_Task to complete_.
Return each line below holding the string "goal".

_Source data_.
Lemma kt_mapM {A B} (f : A → GoM world B) l : (∀ x, keeps_templates (f x)) → keeps_templates (mapM f l).
Proof.
  intros Hf. induction l as [|x l IH]; [by intros w|]. simpl. apply kt_bind; [done|]. intros y.
  apply kt_bind; [done|]. intros k. apply kt_ret.
Qed.
Lemma hk_ret {A} (a : A) : handler_keeps (mret a).
Proof. by intros s. Qed.
Lemma hk_bind {A B} (m : Handler A) (k : A → Handler B) :
  handler_keeps m → (∀ a, handler_keeps (k a)) → handler_keeps (m ≫= k).
Proof.
  intros Hm Hk s Hs. specialize (Hm s Hs). rewrite h_bind_run.
  destruct (m s) as [[[p|a]|e|p] s1]; [done|by apply Hk|done..].
Qed.
Lemma hk_get {A} (r : res A) : handler_keeps (get r).
Proof. intros s. by destruct r. Qed.
Lemma hk_reply {A} status body : handler_keeps (reply (A := A) status body).
Proof. by intros s. Qed.
Lemma hk_require cond otherwise : handler_keeps otherwise → handler_keeps (require cond otherwise).
Proof. intros Hno. unfold require. destruct cond; [apply hk_ret|done]. Qed.
Lemma hk_Read {T} `{!Validate T} (body : json_body T) : handler_keeps (Read body).
Proof. intros s. unfold Read. destruct body as [e|v]; [done|]. by destruct (validate_Struct v) as [[]|]. Qed.
Lemma hk_attempt_h {A} (m : GoM world A) : keeps_templates m → handler_keeps (attempt_h m).
Proof. intros Hm s Hs. specialize (Hm _ Hs). unfold attempt_h, on_world, zoom. by destruct (m _) as [[]]. Qed.
Lemma hk_run {A} (m : GoM world A) : keeps_templates m → handler_keeps (run m).
Proof. intros Hm s Hs. specialize (Hm _ Hs). unfold run, on_world, zoom. by destruct (m _) as [[]]. Qed.
Lemma hk_catch {A} (m : GoM world A) handle :
  keeps_templates m → (∀ e, handler_keeps (handle e)) → handler_keeps (catch m handle).
Proof. intros Hm Hh. apply hk_bind; [by apply hk_attempt_h|]. intros [e|a]; [apply Hh|by intros s]. Qed.
Lemma hk_set_Old aReq a : handler_keeps (set_Old aReq a).
Proof. by intros s. Qed.
Lemma hk_set_New aReq a : handler_keeps (set_New aReq a).
Proof. by intros s. Qed.
Lemma hk_each {A} (l : list A) body : (∀ x, handler_keeps (body x)) → handler_keeps (each l body).
Proof. intros Hb. induction l as [|x l IH]; [by intros s|]. by apply hk_bind. Qed.
Lemma hk_authorize `{!Authorizer, !UuidText} r action object otherwise :
  handler_keeps otherwise → handler_keeps (authorize r action object otherwise).
Proof. intros Hno. apply hk_bind; [apply hk_get|]. intros ok. by apply hk_require. Qed.

Lemma hk_InitRequest `{!Environment, !Auditor, !AuditorLaws} r action zero body :
  (∀ aReq, handler_keeps (body aReq)) → handler_keeps (InitRequest r action zero body).
Proof.
  intros Hbody s Hs. unfold InitRequest, on_world, zoom. cbv zeta.
  lazymatch goal with |- context [body ?n ?s0] =>
    specialize (Hbody n s0 Hs); destruct (body n s0) as [result s1] end. simpl in Hbody.
  lazymatch goal with |- context [commitAudit ?r ?a ?q ?st s1.(hs_world)] =>
    pose proof (commitAudit_unaudited r a q st s1.(hs_world)) as Hc;
    destruct (commitAudit r a q st s1.(hs_world)) as [cres w2] end. simpl in Hc.
  assert (w2.(db).(templates) = s1.(hs_world).(db).(templates)) as Heq by exact (f_equal templates Hc).
  rewrite <-Heq in Hbody. by destruct cres.
Qed.

(** Steps whose outcome matters for what follows. *)
Lemma hk_run_query {A B} (f : data → res A) (k : A → Handler B) :
  (∀ a q, f q = Ok a → handler_keeps (k a)) → handler_keeps (run (query f) ≫= k).
Proof.
  intros Hk s Hs. rewrite h_bind_run. unfold run, on_world, zoom, query.
  destruct (f s.(hs_world).(db)) as [a|e|p] eqn:Hf; [by eapply Hk|done..].
Qed.
Lemma hk_require_write {B} cond status resp (k : unit → Handler B) :
  (cond = true → handler_keeps (k tt)) → handler_keeps (require cond (Write status resp) ≫= k).
Proof. intros Hk. unfold require. destruct cond; [intros s; by apply Hk|by intros s]. Qed.

(** Handlers that see the hooks. *)
Definition ehandler_keeps {A} (m : EHandler A) : Prop := ∀ s,
  I s.1.(hs_world).(db).(templates) → I (m s).2.1.(hs_world).(db).(templates).
Lemma ek_bind {A B} (m : EHandler A) (k : A → EHandler B) :
  ehandler_keeps m → (∀ a, ehandler_keeps (k a)) → ehandler_keeps (m ≫= k).
Proof.
  intros Hm Hk s Hs. specialize (Hm s Hs). unfold mbind, EH_bind.
  destruct (m s) as [[[p|a]|e|p] s1]; [done|by apply Hk|done..].
Qed.
Lemma ek_plainly {A} (m : Handler A) : handler_keeps m → ehandler_keeps (plainly m).
Proof. intros Hm [h a] Hs. specialize (Hm h Hs). unfold plainly, zoom. simpl. by destruct (m h). Qed.
Lemma ek_update `{!Environment, !Jwt} o all ha_error : ehandler_keeps (update_or_fail o all ha_error).
Proof.
  intros [h a] Hs. unfold update_or_fail, updateEntitlements, plainly, zoom. simpl.
  assert (keeps_templates (license_Entitlements (Z.of_nat (length all)) o.(GitAuthConfigs) o.(Keys) (enablements o)))
    as Hkeep by (apply kt_frame; unfold license_Entitlements; frame).
  specialize (Hkeep h.(hs_world) Hs). by destruct (license_Entitlements _ _ _ _ _) as [[]].
Qed.
Lemma hk_with_hooks hooks m : ehandler_keeps m → handler_keeps (with_hooks hooks m).
Proof. intros Hm s Hs. specialize (Hm (s, hooks) Hs). unfold with_hooks. by destruct (m (s, hooks)). Qed.

Lemma hk_query_tags raw tags : handler_keeps (query_tags raw tags).
Proof.
  revert tags. induction raw as [|tag raw IH]; intros tags; [by intros s|]. simpl.
  by destruct (SplitN 2 tag _) as [|key [|value l]]; [by intros s..|].
Qed.
Lemma hk_query_provisioners raw seen : handler_keeps (query_provisioners raw seen).
Proof.
  revert seen. induction raw as [|p raw IH]; intros seen; [by intros s|]. simpl.
  case_bool_decide; [apply IH|]. case_bool_decide; [apply IH|by intros s].
Qed.
End invariant.

(** A store method of another table. *)
Lemma kt_other {A} I (m : StoreM A) : preserves templates m → keeps_templates I (store m).
Proof. intros Hm. apply kt_store. intros q. by rewrite Hm. Qed.

(** The methods that change one table, with the table they change. *)
Ltac other_table :=
  apply kt_other; let q := fresh in intros q;
  repeat (lazymatch goal with
    | |- context [@insert_row] => unfold insert_row
    | |- context [@update_row] => unfold update_row
    | |- context [@swap_delete_row] => unfold swap_delete_row
    | |- context [@shift_delete_row] => unfold shift_delete_row
    | |- context [@range_delete_rows] => unfold range_delete_rows
    | |- context [@void] => unfold void
    | |- templates (?m _).2 = _ => let h := get_head m in unfold h
    end; unfold mbind, gom_bind; cbv beta zeta);
  repeat (case_match; simplify_eq/=); done.

Create HintDb templates.

(** One step through a computation. *)
Ltac keep_step :=
  lazymatch goal with
  | |- ∀ _, _ => intros ?
  | |- let _ := _ in _ => cbv zeta
  | |- keeps_templates _ (mret _) => apply kt_ret
  | |- keeps_templates _ (_ ≫= _) => apply kt_bind
  | |- keeps_templates _ (wrap _ _) => apply kt_wrap
  | |- keeps_templates _ (wrap_text _ _) => apply kt_wrap_text
  | |- keeps_templates _ (attempt _) => apply kt_attempt
  | |- keeps_templates _ (for_each _ _) => apply kt_for_each
  | |- keeps_templates _ (mapM _ _) => apply kt_mapM
  | |- keeps_templates _ (λ _, _) => intros ? ?; repeat (case_match; simplify_eq/=); done
  | |- keeps_templates _ (store _) => first [solve [apply kt_other; frame] | solve [eauto with templates] | solve [other_table]]
  | |- keeps_templates _ (match ?x with _ => _ end) => destruct x
  | |- keeps_templates _ ?m =>
      first [solve [apply kt_frame; frame] | solve [eauto with templates] | let h := get_head m in unfold h; cbv beta zeta]
  | |- handler_keeps _ (mret _) => apply hk_ret
  | |- handler_keeps _ (_ ≫= _) => apply hk_bind
  | |- handler_keeps _ (reply _ _) => apply hk_reply
  | |- handler_keeps _ (get _) => apply hk_get
  | |- handler_keeps _ (Read _) => apply hk_Read
  | |- handler_keeps _ (require _ _) => apply hk_require
  | |- handler_keeps _ (authorize _ _ _ _) => apply hk_authorize
  | |- handler_keeps _ (attempt_h _) => apply hk_attempt_h
  | |- handler_keeps _ (run _) => apply hk_run
  | |- handler_keeps _ (catch _ _) => apply hk_catch
  | |- handler_keeps _ (set_Old _ _) => apply hk_set_Old
  | |- handler_keeps _ (set_New _ _) => apply hk_set_New
  | |- handler_keeps _ (query_tags _ _) => apply hk_query_tags
  | |- handler_keeps _ (query_provisioners _ _) => apply hk_query_provisioners
  | |- handler_keeps _ (with_hooks _ _) => apply hk_with_hooks
  | |- ehandler_keeps _ (_ ≫= _) => apply ek_bind
  | |- ehandler_keeps _ (plainly _) => apply ek_plainly
  | |- ehandler_keeps _ (update_or_fail _ _ _) => apply ek_update
  | |- ehandler_keeps _ ?m => let h := get_head m in unfold h
  | |- handler_keeps _ (SetCookie _) => intros ?; done
  | |- handler_keeps _ (each _ _) => apply hk_each
  | |- handler_keeps _ (InitRequest _ _ _ _) => apply hk_InitRequest; [typeclasses eauto|]
  | |- handler_keeps _ (match ?x with _ => _ end) => destruct x
  | |- handler_keeps _ ?m => first [solve [eauto with templates] | let h := get_head m in unfold h; cbv beta zeta]
  end.
Ltac keep := repeat keep_step.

_Reply to the exercise_.
  lazymatch goal with |- context [body ?n ?s0] =>
  lazymatch goal with |- context [commitAudit ?r ?a ?q ?st s1.(hs_world)] =>
  repeat (lazymatch goal with
  lazymatch goal with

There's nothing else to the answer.